2 Mar 2016

Student debt a ticking bomb - Labour

6:48 pm on 2 March 2016

The burgeoning level of student loan debt is a ticking time bomb, the Labour Party says.

Graduate backed by money

About 720,000 people have student loans, according to official figures. Photo: 123rf / RNZ

Student groups around the country are calling for action as student loan debt reaches $15 billion.

Official figures show more than 720,000 people now have student loans.

Union of Students Associations president, Linsey Higgins, said the level of debt was having a big impact on society because it limited the choices students could make later in life.

"For students, it's the implications around really big topics such as home ownership, retirement savings, the decision to have a family or study at a higher level.

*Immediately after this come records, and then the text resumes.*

Lemma still_actual_spec p a :
  still_actual previous actual !! p = Some a ↔
  actual !! p = Some a ∧ previous !! p = None ∧ ∀ id old, ¬ move_spec previous actual id old p.
Proof.
  unfold still_actual. rewrite drop_new_lookup, lookup_difference_Some.
  setoid_rewrite elem_of_sortedKeys. unfold move_spec.
  setoid_rewrite <-(old_paths_spec previous actual).
  setoid_rewrite <-(new_paths_spec previous actual). split.
  - intros [[Ha Hp] Hm]. split_and!; [done..|]. intros id old [Ho Hn].
    eapply (Hm id); [by eexists|by eexists|]. by apply lookup_total_correct.
  - intros (Ha & Hp & Hm). split; [done|]. intros id [new Hn] [old Ho].
    rewrite (lookup_total_correct _ _ _ Hn). intros ->. naive_solver.
Qed.

Lemma still_previous_spec p b :
  still_previous previous actual !! p = Some b ↔
  previous !! p = Some b ∧ actual !! p = None ∧ ∀ id new, ¬ move_spec previous actual id p new.
Proof.
  unfold still_previous. rewrite drop_old_lookup, lookup_difference_Some.
  setoid_rewrite elem_of_sortedKeys. unfold move_spec.
  setoid_rewrite <-(old_paths_spec previous actual).
  setoid_rewrite <-(new_paths_spec previous actual). split.
  - intros [[Hb Ha] Hm]. split_and!; [done..|]. intros id new [Ho Hn].
    by eapply (Hm id); [eexists|].
  - intros (Hb & Ha & Hm). split; [done|]. intros id [new Hn] Ho. naive_solver.
Qed.

Lemma elem_of_created ch :
  ch ∈ created_changes previous actual ↔
  ∃ p a, still_actual previous actual !! p = Some a ∧ ch = change Created p "" None (Some a).
Proof.
  unfold created_changes. rewrite list_elem_of_fmap. setoid_rewrite elem_of_sortedKeys. split.
  - intros (p & -> & a & Ha). exists p, a. by rewrite (lookup_total_correct _ _ _ Ha).
  - intros (p & a & Ha & ->). exists p. by rewrite (lookup_total_correct _ _ _ Ha).
Qed.
(** [removeMemoryPath]: the returned flag tells the parent to drop the node. *)
Fixpoint removeMemoryPath (n : memoryPathNode) (parts : list string) : bool * memoryPathNode :=
  match parts with
  | [] => (bool_decide (size (mn_children n) = 0), MNode false "" (mn_children n))
  | part :: parts' =>
      match mn_children n !! part with
      | None => (false, n)
      | Some child =>
          let '(drop, child') := removeMemoryPath child parts' in
          let children' := if drop then delete part (mn_children n)
                           else <[part := child']> (mn_children n) in
          (negb (mn_terminal n) && bool_decide (size children' = 0),
           MNode (mn_terminal n) (mn_path n) children')
      end
  end.

Definition remove_path (n : memoryPathNode) (parts : list string) : memoryPathNode :=
  (removeMemoryPath n parts).2.

Fixpoint collect_paths (n : memoryPathNode) : list string :=
  match n with
  | MNode terminal path ch =>
      (if terminal then [path] else []) ++
      map_fold (λ _ child acc, acc ++ collect_paths child) [] ch
  end.

(** The bodies of the lock sections of [Put], [Delete] and [Apply]. *)
Definition put_entry (s : MemoryStore) (state : FileState) : MemoryStore :=
  let paths := match ms_entries s !! fs_Path state with
               | None => insert_path (ms_paths s) (pathParts (fs_Path state)) (fs_Path state)
               | Some _ => ms_paths s
               end in
  mkMemoryStore (<[fs_Path state := state]> (ms_entries s)) paths.

Definition delete_entry (s : MemoryStore) (path : string) : MemoryStore :=
  mkMemoryStore (delete path (ms_entries s)) (remove_path (ms_paths s) (pathParts path)).

Section operations.
Context {W : Type}.

Definition mem_Get (s : MemoryStore) (ctx : M W ()) (path : string) : M W (option FileState) :=
  ctx ;; mret (ms_entries s !! path).

Definition mem_Put (s : MemoryStore) (ctx : M W ()) (state : FileState) : M W MemoryStore :=
  ctx ;; mret (put_entry s state).

Definition mem_Delete (s : MemoryStore) (ctx : M W ()) (path : string) : M W MemoryStore :=
  ctx ;; mret (delete_entry s path).

Definition mem_Apply (s : MemoryStore) (ctx : M W ()) (puts : list FileState)
    (deletes : list string) : M W MemoryStore :=
  ctx ;; mret (foldl put_entry (foldl delete_entry s deletes) puts).

(** The entries are read under the lock; the callback runs outside it. *)
Definition mem_WalkScope (s : MemoryStore) (ctx : M W ()) (scope : string)
    (fn : FileState → M W ()) : M W () :=
  ctx ;;
  match find_path (ms_paths s) (pathParts scope) with
  | None => mret ()
  | Some node =>
      let paths := sort_strings (collect_paths node) in
      let states := (λ path, ms_entries s !!! path) <$> paths in
      forM states (λ state, ctx ;; fn state)
  end.

Definition mem_Walk := mem_WalkScope.

End operations.

#[global] Instance MemoryStore_store : SnapshotStore MemoryStore := {
  store_Get := @mem_Get;
  store_Put _ ctx state := mutating (λ s, mem_Put s ctx state);
  store_Delete _ ctx path := mutating (λ s, mem_Delete s ctx path);
  store_Walk := @mem_WalkScope;
  store_batch _ := true;
  store_Apply _ ctx puts deletes := mutating (λ s, mem_Apply s ctx puts deletes)
}.

(** A sequence of store operations, as a client issues them. *)
Inductive mem_op : Type :=
  | OpPut (state : FileState)
  | OpDelete (path : string)
  | OpApply (puts : list FileState) (deletes : list string).

Definition run_op (s : MemoryStore) (op : mem_op) : MemoryStore :=
  match op with
  | OpPut state => put_entry s state
  | OpDelete path => delete_entry s path
  | OpApply puts deletes => foldl put_entry (foldl delete_entry s deletes) puts
  end.

(** What the operation does to the map the store stands for. *)
Definition view_op (m : view) (op : mem_op) : view :=
  match op with
  | OpPut state => <[fs_Path state := state]> m
  | OpDelete path => delete path m
  | OpApply puts deletes => view_apply m puts deletes
  end.

Definition op_ok (op : mem_op) : Prop :=
  match op with
  | OpPut state => clean_abs (fs_Path state)
  | OpDelete path => clean_abs path
  | OpApply puts deletes => Forall (λ st, clean_abs (fs_Path st)) puts ∧ Forall clean_abs deletes
  end.

(** ** The trie as a partial map from component lists to paths *)

Fixpoint stored_at (n : memoryPathNode) (ps : list string) : option string :=
  match ps with
  | [] => if mn_terminal n then Some (mn_path n) else None
  | p :: ps' => match mn_children n !! p with Some c => stored_at c ps' | None => None end
  end.

Fixpoint mnode_size (n : memoryPathNode) : nat :=
  match n with
  | MNode _ _ ch => S (map_fold (λ _ child acc, mnode_size child + acc) 0 ch)
  end.

Lemma mnode_ind' (P : memoryPathNode → Prop) :
  (∀ t path ch, (∀ name child, ch !! name = Some child → P child) → P (MNode t path ch)) →
  ∀ n, P n.
Proof.
  intros H n. remember (mnode_size n) as k eqn:Hk. revert n Hk.
  induction (lt_wf k) as [k _ IH]. intros [t path ch] ->. apply H. intros name child Hc.
  eapply (IH (mnode_size child)); [|done]. simpl. rewrite (sum_fold_delete _ _ _ _ Hc). lia.
Qed.

Lemma stored_at_zero ps : stored_at zero_node ps = None.
Proof. destruct ps; simpl; [done|]. by rewrite lookup_empty. Qed.

Lemma stored_at_cons n p ps :
  stored_at n (p :: ps) = stored_at (default zero_node (mn_children n !! p)) ps.
Proof. simpl. destruct (mn_children n !! p); [done|]. simpl. by rewrite stored_at_zero. Qed.

Lemma stored_at_insert n parts path qs :
  stored_at (insert_path n parts path) qs =
  if decide (qs = parts) then Some path else stored_at n qs.
Proof.
  revert n qs. induction parts as [|p parts IH]; intros n qs.
  { destruct qs as [|q qs]; [done|]. rewrite decide_False by done. done. }
  destruct qs as [|q qs]; [rewrite decide_False by done; done|].
  rewrite !stored_at_cons. cbn [insert_path mn_children].
  destruct (decide (q = p)) as [->|Hne].
  - rewrite lookup_insert_eq. simpl default. rewrite IH.
    destruct (decide (qs = parts)); [subst; by rewrite decide_True|].
    rewrite decide_False; [done|congruence].
  - rewrite lookup_insert_ne by done. rewrite decide_False; [done|congruence].
Qed.

(** A node the parent drops holds nothing. *)
Lemma removeMemoryPath_drop n parts :
  (removeMemoryPath n parts).1 = true →
  mn_terminal (removeMemoryPath n parts).2 = false ∧ mn_children (removeMemoryPath n parts).2 = ∅.
Proof.
  destruct parts as [|p parts]; simpl.
  - rewrite bool_decide_eq_true. intros H. by rewrite map_size_empty_iff in H.
  - destruct (mn_children n !! p) as [c|]; [|done].
    destruct (removeMemoryPath c parts) as [drop c']. simpl.
    rewrite andb_true_iff, negb_true_iff, bool_decide_eq_true, map_size_empty_iff. done.
Qed.

Lemma stored_at_dead n ps :
  mn_terminal n = false → mn_children n = ∅ → stored_at n ps = None.
Proof. intros Ht Hc. destruct ps; simpl; [by rewrite Ht|]. by rewrite Hc, lookup_empty. Qed.

Lemma stored_at_remove n parts qs :
  stored_at (remove_path n parts) qs = if decide (qs = parts) then None else stored_at n qs.
Proof.
  revert n qs. unfold remove_path. induction parts as [|p parts IH]; intros n qs.
  { destruct qs as [|q qs]; [done|]. by rewrite decide_False. }
  simpl. destruct (mn_children n !! p) as [c|] eqn:Ec.
  2: { case_decide; [subst|done]. simpl. by rewrite Ec. }
  specialize (IH c). pose proof (removeMemoryPath_drop c parts) as Hd.
  destruct (removeMemoryPath c parts) as [drop c']. cbn [fst snd] in *.
  destruct qs as [|q qs]; [done|].
  rewrite !stored_at_cons. cbn [mn_children]. destruct (decide (q = p)) as [->|Hne].
  - rewrite Ec. simpl default.
    replace (stored_at (default zero_node ((if drop then delete p (mn_children n)
      else <[p:=c']> (mn_children n)) !! p)) qs) with (stored_at c' qs).
    + rewrite IH. destruct (decide (qs = parts)); [subst; by rewrite decide_True|].
      rewrite decide_False; [done|congruence].
    + destruct drop.
      * rewrite lookup_delete_eq. simpl default. rewrite stored_at_zero.
        destruct (Hd eq_refl). by apply stored_at_dead.
      * by rewrite lookup_insert_eq.
  - rewrite (decide_False (P := q :: qs = p :: parts)) by congruence. f_equal. f_equal.
    destruct drop; [by rewrite lookup_delete_ne|by rewrite lookup_insert_ne].
Qed.

Lemma stored_at_find n ps qs :
  stored_at n (ps ++ qs) = match find_path n ps with Some n' => stored_at n' qs | None => None end.
Proof.
  revert n. induction ps as [|p ps IH]; intros n; simpl; [done|].
  destruct (mn_children n !! p); [apply IH|done].
Qed.

Lemma elem_of_collect_paths n p :
  p ∈ collect_paths n ↔ ∃ qs, stored_at n qs = Some p.
Proof.
  revert p. induction n as [t path ch IH] using mnode_ind'. intros p. simpl collect_paths.
  rewrite elem_of_app, elem_of_fold_app. split.
  - intros [H|(name & child & Hc & H)].
    + exists []. simpl. destruct t; [|set_solver]. by apply list_elem_of_singleton in H as ->.
    + apply (IH _ _ Hc) in H as [qs H]. exists (name :: qs). simpl. by rewrite Hc.
  - intros [[|q qs] H]; simpl in H; [destruct t; [|done]; set_solver|].
    destruct (ch !! q) as [c|] eqn:Hc; [|done]. right. exists q, c. split; [done|].
    apply (IH _ _ Hc). eauto.
Qed.

(** No path is stored at two places. *)
Definition unique_paths (n : memoryPathNode) : Prop :=
  ∀ ps qs p, stored_at n ps = Some p → stored_at n qs = Some p → ps = qs.

Lemma NoDup_collect_paths n : unique_paths n → NoDup (collect_paths n).
Proof.
  induction n as [t path ch IH] using mnode_ind'. intros Hu. simpl. apply NoDup_app. split_and!.
  - destruct t; repeat constructor; set_solver.
  - intros p Hp (name & child & Hc & [qs H]%elem_of_collect_paths)%elem_of_fold_app.
    destruct t; [|set_solver]. apply list_elem_of_singleton in Hp as ->.
    assert ([] = name :: qs); [|done]. apply (Hu _ _ path); simpl; [done|by rewrite Hc].
  - apply NoDup_fold_app.
    + intros name child Hc. apply (IH _ _ Hc). intros ps qs p H1 H2.
      assert (name :: ps = name :: qs); [|congruence]. apply (Hu _ _ p); simpl; by rewrite Hc.
    + intros k1 v1 k2 v2 p Hk1 Hk2 [qs1 H1]%elem_of_collect_paths [qs2 H2]%elem_of_collect_paths.
      assert (k1 :: qs1 = k2 :: qs2); [|congruence].
      apply (Hu _ _ p); simpl; by rewrite ?Hk1, ?Hk2.
Qed.

(** *** No dead branch *)

Definition alive (n : memoryPathNode) : Prop := mn_terminal n = true ∨ mn_children n ≠ ∅.

(** Every node below the root is needed: it stores a path or has children; a
    node that stores no path holds the empty string. *)
Inductive pruned : memoryPathNode → Prop :=
  | pruned_node t path ch :
      (t = false → path = "") →
      (∀ name child, ch !! name = Some child → alive child ∧ pruned child) → pruned (MNode t path ch).
(** C32: the snapshot codec is lossless.  A state whose strings are UTF-8 and whose
    time has a four-digit year is encoded, and decoding gives it back; a document
    of another schema is refused. *)
Theorem snapshot_codec (state : FileState) (path id : string) (type size time mode schema : Z) :
  storable state → (0 ≤ schema ≤ 255)%Z → schema ≠ 1%Z →
  (∃ d, encodeFileState state = inl d ∧ decodeFileState d = inl state) ∧
  ∀ d, marshal_stored (mkStored path id type size time mode schema) = inl d →
    ∃ e, decodeFileState d = inr e.
Proof.
  intros Hs Hr Hsc. split; [by apply encode_decode|]. intros d.
  unfold marshal_stored, time_MarshalJSON. simpl. case_decide; [|done]. intros [= <-].
  unfold decodeFileState. destruct (unmarshal_stored _ _) as [st|e] eqn:E; [|by eexists].
  cbn [ebind]. rewrite decide_True; [by eexists|]. revert E. unfold unmarshal_stored, JText.
  destruct (decide (id = "")); intros E; decoded; injection E as <-; cbn [sf_Schema];
    rewrite (get_one read_uint8 _ _ "schema" (JNumber schema) schema) in * by (done || by apply read_number_in); congruence.
Qed.

Lemma snapshot_codec_witness :
  let state := mkFileState "/data/é" (newFileID "1:2") FileTypeRegular 7 1700000000000000000 420 in
  storable state ∧ ∃ d, encodeFileState state = inl d ∧ decodeFileState d = inl state.
Proof.
  split; [by_decide|].
  apply (snapshot_codec (mkFileState "/data/é" (newFileID "1:2") FileTypeRegular 7 1700000000000000000 420)
    "" "" 0 0 0 0 2); [by_decide|lia|lia].
Defined.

These options are being removed from students because of their debt."

Tertiary education should be free, she said.

During Parliamentary question time Labour leader Andrew Little put that to Prime Minister John Key.

"Does he even accept that forcing young people into $15 billion of student debt creates a barrier to study and puts off other life opportunities like owning your own home?"

Mr Key took issue with Mr Little's premise that students were forced to take loans.

"People do take student loans and they take them because they know on average if they have an undergraduate degree they'll earn 46 percent more on average after five years, that's a very sensible investment."

Mr Little then put a proposition to Mr Key.

"Will he come with me this afternoon, hand-in-hand if necessary, to Massey University and explain why he wants to tax cuts for the wealthy instead of reducing the $15 billion student loan burden."

Mr Key was quick to respond.

"Well if the member will come on TV tonight and say he's going to vote for the new New Zealand flag, I'll come hand-in-hand with him to Massey University for sure."

Mr Little used his next question to promote Labour's policy of three years free tertiary education.

"When can we expect him to adopt this as National Party policy given his adoption of other policies he hated, like KiwiSaver, interest free student loans and Working for Families?"

Mr Key replied he accepted that it was true National had continued with policies such as interest free student loans.

"But actually [the Tertiary Education Minister] Steven Joyce has dramatically improved that because under Labour student debt grew at 11.6 percent, under National it only grows at 4.2 percent."

Students who remained in New Zealand paid off their students loans on average in fewer than six years and the median student loan balance was currently just over $14,000, Mr Key said.